I would double-check these passages, and probably type up several more, like the one where the train slips over the tracks while crossing the bridge and dives into the water “like an eel,” or Robinson’s descriptions of the lake breaking and moaning, and the recurring absolute darkness, or her wonderful use of the word “verge,” but I can’t. I lost my second copy of the book at Therapy—not the place where I see my therapist, but the Hell’s Kitchen gay bar.
You know how sometimes you find something and you are certain from the get-go it is going to be around forever? I feel this way about several zip up sweaters that I own, as well as a scarf and a wooden spoon and a pencil holder and many of my friends.

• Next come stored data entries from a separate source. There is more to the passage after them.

(* ===== verification/FileSysDir.v ===== *)
(** * FileSysDir: the root directory

    The data of the root directory is 16 slots of 20 bytes; [dir_inv] relates them to a
    map [D] from names to inode sectors.  [core_inv] adds to the invariant of the inodes
    that the named inodes are in use, that the inodes that are in use but not named are
    those removed while open, and that they are freed by their last close. *)

From S2P Require Import Prelude Bitmap FileSys FileSysIO FileSysInv FileSysMem FileSysFiles.

(** ** Slots *)

Definition slot (c : list Z) (k : nat) : list Z := take 20 (drop (20 * k) c).

Definition is_entry (c : list Z) (k : nat) (name : list Z) (sec : Z) : Prop :=
  (k < 16)%nat ∧ e_in_use (slot c k) = true ∧ c_string (e_chars (slot c k)) = Some name ∧ e_sector (slot c k) = sec.

Record dir_inv (c : list Z) (D : gmap (list Z) Z) : Prop := {
  di_len : length c = 320%nat;
  di_string : ∀ k, (k < 16)%nat → e_in_use (slot c k) = true → ∃ name, c_string (e_chars (slot c k)) = Some name;
  di_map : ∀ name sec, D !! name = Some sec ↔ ∃ k, is_entry c k name sec;
  di_one : ∀ k k' name sec sec', is_entry c k name sec → is_entry c k' name sec' → k = k'
}.

Lemma length_slot c k : length c = 320%nat → (k < 16)%nat → length (slot c k) = 20%nat.
Proof. intros Hc Hk. unfold slot. rewrite length_take, length_drop. lia. Qed.

Lemma slot_patch c j k bs :
  length c = 320%nat → (j < 16)%nat → (k < 16)%nat → length bs = 20%nat →
  slot (patch c (20 * j) bs) k = if decide (k = j) then bs else slot c k.
Proof.
  intros Hc Hj Hk Hb. apply list_eq_same_length with (n := 20%nat).
  - case_decide; [done|by apply length_slot].
  - apply length_slot; [rewrite length_patch; lia|done].
  - intros x y y' Hx. unfold slot, patch. rewrite lookup_take_lt, lookup_drop by lia. intros Hy Hy'.
    rewrite !lookup_app, length_take in Hy. case_decide as E.
    + subst k. rewrite lookup_take_ge in Hy by lia. replace (20 * j + x - (20 * j) `min` length c)%nat with x in Hy by lia.
      rewrite Hy' in Hy. by injection Hy.
    + rewrite lookup_take_lt, lookup_drop in Hy' by lia. destruct (decide (20 * k + x < 20 * j)%nat).
      * rewrite lookup_take_lt, Hy' in Hy by lia. by injection Hy.
      * rewrite lookup_take_ge in Hy by lia. rewrite lookup_ge_None_2 in Hy by lia. rewrite lookup_drop in Hy.
        replace (20 * j + length bs + (20 * k + x - (20 * j) `min` length c - length bs))%nat with (20 * k + x)%nat in Hy by lia.
        rewrite Hy' in Hy. by injection Hy.
Qed.

(** ** Entries *)

(** A name as C has it: without zero bytes. *)
Definition is_name (name : list Z) : Prop := Forall (λ c, c ≠ 0) name.

Lemma c_string_name l name : c_string l = Some name → is_name name.
Proof.
  revert name. induction l as [|c l IH]; intros name; cbn; [done|]. case_bool_decide; [intros [= <-]; constructor|].
  destruct (c_string l) as [n|]; [|done]. intros [= <-]. constructor; [done|by apply IH].
Qed.

Lemma c_string_app name rest : is_name name → c_string (name ++ 0 :: rest) = Some name.
Proof.
  intros H. induction H as [|c name Hc H IH]; [done|]. cbn. rewrite bool_decide_eq_false_2 by done. by rewrite IH.
Qed.

Lemma length_e_chars e : length e = 20%nat → length (e_chars e) = 15%nat.
Proof. intros H. unfold e_chars. rewrite length_take, length_drop. lia. Qed.

Lemma strlcpy_run dst name :
  length dst = 15%nat → (length name ≤ 14)%nat → strlcpy dst name = name ++ 0 :: drop (S (length name)) dst ∧ length (strlcpy dst name) = 15%nat.
Proof.
  intros Hd Hn. unfold strlcpy, overwrite. rewrite take_ge by lia. rewrite length_app. cbn [length].
  replace (length name + 1)%nat with (S (length name)) by lia. split; [by rewrite <- app_assoc|].
  rewrite !length_app, length_drop. cbn. lia.
Qed.

Lemma used_entry_run e name sec :
  length e = 20%nat → (length name ≤ 14)%nat → is_name name → 0 ≤ sec < 2 ^ 32 →
  length (used_entry e name sec) = 20%nat ∧ e_in_use (used_entry e name sec) = true ∧
  c_string (e_chars (used_entry e name sec)) = Some name ∧ e_sector (used_entry e name sec) = sec.
Proof.
  intros He Hn Hname Hs. pose proof (length_e_chars e He) as Hc. destruct (strlcpy_run (e_chars e) name Hc Hn) as [E Hl].
  assert (length (elem_bytes sec) = 4%nat) as H4 by done. unfold used_entry. split_and!.
  - rewrite !length_app. cbn [length]. lia.
  - unfold e_in_use. rewrite lookup_app_r by lia. rewrite lookup_app_r by lia. rewrite H4, Hl. done.
  - unfold e_chars at 1. rewrite (drop_app_length' _ _ 4) by done. rewrite take_app_length' by done. rewrite E. by apply c_string_app.
  - unfold e_sector. rewrite take_app_length' by done. by rewrite <- (app_nil_r (elem_bytes sec)), elem_bytes_inv.
Qed.

Lemma unused_entry_run e : length e = 20%nat → length (unused_entry e) = 20%nat ∧ e_in_use (unused_entry e) = false.
Proof.
  intros He. unfold unused_entry. split; [by rewrite length_app, length_take, He|].
  unfold e_in_use. rewrite lookup_app_r by (rewrite length_take; lia). rewrite length_take, He. done.
Qed.

(** Slot [j] is filled, or emptied. *)
Lemma dir_add_inv c D j name sec bs :
  dir_inv c D → (j < 16)%nat → e_in_use (slot c j) = false → D !! name = None → length bs = 20%nat →
  e_in_use bs = true → c_string (e_chars bs) = Some name → e_sector bs = sec →
  dir_inv (patch c (20 * j) bs) (<[name := sec]> D).
Proof.
  intros [H1 H2 H3 H4] Hj Hfree Hno Hb Hu Hn Hs.
  assert (∀ k, (k < 16)%nat → slot (patch c (20 * j) bs) k = if decide (k = j) then bs else slot c k) as Hsl by (intros; by apply slot_patch).
  assert (∀ k n x, is_entry (patch c (20 * j) bs) k n x ↔ (k = j ∧ n = name ∧ x = sec) ∨ (k ≠ j ∧ is_entry c k n x)) as He.
  { intros k n x. unfold is_entry. split.
    - intros (Hk & Hx). rewrite Hsl in Hx by done. case_decide; [left|right; done]. destruct Hx as (_ & Hx & Hy). rewrite Hn in Hx. injection Hx as <-. by subst.
    - intros [(-> & -> & ->)|(Hne & Hk & Hx)]; (split; [done|]); rewrite Hsl by done; [by rewrite decide_True|by rewrite decide_False]. }
  split.
  - rewrite length_patch; lia.
  - intros k Hk. rewrite Hsl by done. case_decide; [intros _; by eexists|by apply H2].
  - intros n x. setoid_rewrite He. destruct (decide (n = name)) as [->|Hne].
    + rewrite lookup_insert_eq. split; [intros [= <-]; exists j; by left|]. intros (k & [(_ & _ & ->)|(_ & Hk)]); [done|].
      assert (D !! name = Some x) by (apply H3; by exists k). congruence.
    + rewrite lookup_insert_ne by done. rewrite H3. split.
      * intros (k & Hk). exists k. right. split; [|done]. intros ->. destruct Hk as (_ & Hk & _). by rewrite Hfree in Hk.
      * intros (k & [(_ & -> & _)|(_ & Hk)]); [done|by exists k].
  - intros k k' n x x' [(-> & -> & _)|(Hk & Hx)]%He [(-> & E & _)|(Hk' & Hx')]%He; [done|..].
    + assert (D !! name = Some x') by (apply H3; by exists k'). congruence.
    + subst n. assert (D !! name = Some x) by (apply H3; by exists k). congruence.
    + by apply (H4 k k' n x x').
Qed.

Lemma dir_remove_inv c D j name sec bs :
  dir_inv c D → is_entry c j name sec → length bs = 20%nat → e_in_use bs = false → dir_inv (patch c (20 * j) bs) (delete name D).
Proof.
  intros [H1 H2 H3 H4] Hj Hb Hu. pose proof Hj as (Hj16 & _).
  assert (∀ k, (k < 16)%nat → slot (patch c (20 * j) bs) k = if decide (k = j) then bs else slot c k) as Hsl by (intros; by apply slot_patch).
  assert (∀ k n x, is_entry (patch c (20 * j) bs) k n x ↔ k ≠ j ∧ is_entry c k n x) as He.
  { intros k n x. unfold is_entry. split.
    - intros (Hk & Hx). rewrite Hsl in Hx by done. case_decide; [|done]. destruct Hx as (Hx & _). congruence.
    - intros (Hne & Hk & Hx). split; [done|]. rewrite Hsl by done. by rewrite decide_False. }
  split.
  - rewrite length_patch; lia.
  - intros k Hk. rewrite Hsl by done. case_decide; [congruence|by apply H2].
  - intros n x. setoid_rewrite He. rewrite lookup_delete_Some, H3. split.
    + intros (Hne & k & Hk). exists k. split; [|done]. intros ->. apply Hne. destruct Hj as (_ & _ & E & _). destruct Hk as (_ & _ & E' & _). congruence.
    + intros (k & Hne & Hk). split; [|by exists k]. intros <-. apply Hne. by apply (H4 k j name x sec).
  - intros k k' n x x' [_ Hx]%He [_ Hx']%He. by apply (H4 k k' n x x').
Qed.

(** ** Reading the directory *)

(** The inode in memory at [p] is that of the root directory, whose data is [c]. *)
Record root_at (s : fs) (L : gmap Z (Z * Z)) (ex : list Z) (p : Z) (c : list Z) : Prop := {
  ra_st : st_inv s L ex;
  ra_inode : ∃ i e, inodes s !! p = Some i ∧ sector i = 1 ∧ L !! 1 = Some e ∧ e.2 = 320 ∧ content s e = c
}.

Lemma root_bump s L ex p c b : root_at s L ex p c → brk s ≤ b → root_at (bump b s) L ex p c.
Proof. intros [Hs Hi] Hb. split; [by apply st_bump|exact Hi]. Qed.

Lemma read_slot s L ex p c k :
  root_at s L ex p c → (k ≤ 16)%nat →
  ∃ b, brk s ≤ b ∧ inode_read_at p ENTRY_SIZE (20 * Z.of_nat k) s = Ret (slot c k, bump b s).
Proof.
  intros [Hs (i & e & Hi & Hsec & He & Hlen & Hc)] Hk. rewrite <- Hsec in He.
  destruct (read_run s L ex p i e ENTRY_SIZE (20 * Z.of_nat k) Hs Hi He) as (b & Hb & E & _); [lia|]. exists b. split; [done|].
  rewrite E, Hc. unfold slot. replace (Z.to_nat (20 * Z.of_nat k)) with (20 * k)%nat by lia. done.
Qed.

Lemma slot_end c k : length c = 320%nat → (16 ≤ k)%nat → slot c k = [].
Proof. intros Hc Hk. unfold slot. rewrite drop_ge by lia. done. Qed.

Lemma lookup_loop_run fuel s L ex p c D name k :
  root_at s L ex p c → dir_inv c D → (k ≤ 16)%nat → (16 - k < fuel)%nat →
  ∃ b, brk s ≤ b ∧
    ((∃ j sec, is_entry c j name sec ∧ lookup_loop fuel p name (20 * Z.of_nat k) s = Ret (Some (slot c j, 20 * Z.of_nat j), bump b s)) ∨
     ((∀ j sec, (k ≤ j)%nat → ¬ is_entry c j name sec) ∧ lookup_loop fuel p name (20 * Z.of_nat k) s = Ret (None, bump b s))).
Proof.
  revert s k. induction fuel as [|fuel IH]; intros s k Hr Hd Hk Hf; [lia|].
  destruct (read_slot s L ex p c k Hr Hk) as (b & Hb & E). pose proof (di_len _ _ Hd) as Hc.
  destruct (decide (k = 16)%nat) as [->|Hk16].
  { exists b. split; [done|]. right. split; [intros j sec Hj (Hj' & _); lia|]. cbn [lookup_loop]. rewrite swrap_id by lia.
    run_step E. by rewrite slot_end by lia. }
  assert (lookup_loop (S fuel) p name (20 * Z.of_nat k) s =
    (same ← (if e_in_use (slot c k) then n ← e_name (slot c k); mret (bool_decide (n = name)) else mret false);
     if (same : bool) then mret (Some (slot c k, 20 * Z.of_nat k)) else lookup_loop fuel p name (20 * Z.of_nat (S k))) (bump b s)) as Estep.
  { cbn [lookup_loop]. rewrite swrap_id by lia. run_step E. rewrite length_slot by lia. rewrite bool_decide_eq_true_2 by done.
    change ENTRY_SIZE with 20. by replace (u32 (20 * Z.of_nat k + 20)) with (20 * Z.of_nat (S k)) by (rewrite uwrap_id by lia; lia). }
  destruct (decide (e_in_use (slot c k) = true ∧ c_string (e_chars (slot c k)) = Some name)) as [[Eu En]|Hno].
  - exists b. split; [done|]. left. exists k, (e_sector (slot c k)). split; [split_and!; [lia|done|done|done]|].
    rewrite Estep, Eu, bind_assoc. unfold e_name at 1. rewrite (bind_Ret _ _ (bump b s) name (bump b s)) by (apply gets_opt_Some; exact En).
    rewrite ret_bind. by rewrite bool_decide_eq_true_2.
  - assert (lookup_loop (S fuel) p name (20 * Z.of_nat k) s = lookup_loop fuel p name (20 * Z.of_nat (S k)) (bump b s)) as Eskip.
    { rewrite Estep. destruct (e_in_use (slot c k)) eqn:Eu; [|by rewrite ret_bind]. destruct (di_string _ _ Hd k ltac:(lia) Eu) as (n & En).
      rewrite bind_assoc. unfold e_name at 1. rewrite (bind_Ret _ _ (bump b s) n (bump b s)) by (apply gets_opt_Some; exact En).
      rewrite ret_bind. rewrite bool_decide_eq_false_2; [done|]. intros ->. by apply Hno. }
    rewrite Eskip. destruct (IH (bump b s) (S k)) as (b' & Hb' & H); [by apply root_bump|done|lia|lia|].
    exists b'. split; [cbn in Hb'; lia|]. destruct H as [H|[H1 H2]]; [by left|right]. split; [|done].
    intros j sec Hj He. destruct (decide (j = k)) as [->|]; [apply Hno; by destruct He as (_ & ? & ? & _)|]. apply (H1 j sec); [lia|done].
Qed.

Lemma slot_loop_run fuel s L ex p c e0 k :
  root_at s L ex p c → length c = 320%nat → length e0 = 20%nat → (k ≤ 16)%nat → (16 - k < fuel)%nat →
  ∃ b, brk s ≤ b ∧
    ((∃ j, (k ≤ j < 16)%nat ∧ e_in_use (slot c j) = false ∧ slot_loop fuel p e0 (20 * Z.of_nat k) s = Ret ((slot c j, 20 * Z.of_nat j), bump b s)) ∨
     ((∀ j, (k ≤ j < 16)%nat → e_in_use (slot c j) = true) ∧
      ∃ e, length e = 20%nat ∧ slot_loop fuel p e0 (20 * Z.of_nat k) s = Ret ((e, 320), bump b s))).
Proof.
  revert s k e0. induction fuel as [|fuel IH]; intros s k e0 Hr Hc He0 Hk Hf; [lia|]. cbn [slot_loop].
  destruct (read_slot s L ex p c k Hr Hk) as (b & Hb & E). rewrite (bind_Ret _ _ _ _ _ E).
  destruct (decide (k = 16)%nat) as [->|Hk16].
  { rewrite slot_end by lia. cbn [length]. rewrite bool_decide_eq_false_2 by done. exists b. split; [done|]. right. split; [intros j; lia|].
    exists e0. split; [done|]. unfold overwrite. cbn. by rewrite drop_0. }
  assert (overwrite (slot c k) e0 = slot c k) as Eo.
  { unfold overwrite. rewrite length_slot by lia. rewrite drop_ge by lia. apply app_nil_r. }
  rewrite Eo, length_slot by lia. rewrite bool_decide_eq_true_2 by done. destruct (e_in_use (slot c k)) eqn:Eu.
  - change ENTRY_SIZE with 20. replace (s32 (20 * Z.of_nat k + 20)) with (20 * Z.of_nat (S k)) by (rewrite swrap_id by lia; lia).
    destruct (IH (bump b s) (S k) (slot c k)) as (b' & Hb' & H); [by apply root_bump|done|apply length_slot; lia|lia|lia|].
    exists b'. split; [cbn in Hb'; lia|]. destruct H as [(j & Hj & Hx)|[H1 H2]]; [left; exists j; split; [lia|exact Hx]|right]. split; [|exact H2].
    intros j Hj. destruct (decide (j = k)) as [->|]; [done|apply H1; lia].
  - exists b. split; [done|]. left. exists k. split_and!; [lia|lia|done|done].
Qed.

Lemma root_fuel s L ex p c : root_at s L ex p c → entry_fuel p s = Ret (18%nat, s).
Proof.
  intros [Hs (i & e & Hi & Hsec & He & Hlen & Hc)]. destruct (open_ext _ _ _ _ _ Hs Hi) as (e' & He' & Hd & _). rewrite Hsec, He in He'. injection He' as <-.
  unfold entry_fuel, inode_length. rewrite bind_assoc. rewrite (bind_Ret _ _ _ _ _ (gets_opt_Some (λ s, inodes s !! p) s i Hi)), ret_bind.
  rewrite Hd. cbn [id_length]. by rewrite Hlen.
Qed.

Lemma lookup_run s L ex d dr c D name :
  dirs s !! d = Some dr → root_at s L ex (d_inode dr) c → dir_inv c D →
  ∃ b, brk s ≤ b ∧
    match D !! name with
    | Some sec => ∃ j, is_entry c j name sec ∧ lookup d name s = Ret (Some (slot c j, 20 * Z.of_nat j), bump b s)
    | None => lookup d name s = Ret (None, bump b s)
    end.
Proof.
  intros Hdr Hr Hd. unfold lookup. rewrite (bind_Ret _ _ _ _ _ (gets_opt_Some (λ s, dirs s !! d) s dr Hdr)), (bind_Ret _ _ _ _ _ (root_fuel _ _ _ _ _ Hr)).
  destruct (lookup_loop_run 18 s L ex (d_inode dr) c D name 0 Hr Hd ltac:(lia) ltac:(lia)) as (b & Hb & [(j & sec & Hj & E)|[Hno E]]); exists b; (split; [done|]).
  - rewrite (proj2 (di_map _ _ Hd name sec)) by (by exists j). by exists j.
  - destruct (D !! name) as [sec|] eqn:Es; [|done]. apply (di_map _ _ Hd) in Es as (j & Hj). by destruct (Hno j sec ltac:(lia)).
Qed.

And then there are other things that you buy or receive which you immediately know you will lose, or break, or for whatever reason won’t stick around? I feel this way about virtually everything I’ve ever bought at Urban Outfitters, and my stemless wine glasses, and people I've gone on dates with. I also felt this way about a bracelet that my dad had made for me. It is a silver identity bracelet on which he mounted my mom’s birthstone and a few diamonds from her jewelry and engraved her initials—sounds strange but it is lovely. I was slightly terrified to accept it, because at the moment of receipt I could feel what it would be to have lost it. And then one Thanksgiving I did (well, nine months later I found it; it slipped into the lining of a jacket; but the point is that when I did think it was gone, my reaction was more confirmation of a privately honored fatalism than shock or outrage). Housekeeping is one of these latter items for me. I couldn’t hold on to my first copy of that book—I think I loaned it to someone who left the country—and when my friend from Macmillan gave me a new one, I just knew that my time with it would be brief (though I did hope that I’d at least be able to finish rereading before I lost it). Maybe this is a fitting thing for a book about a transient.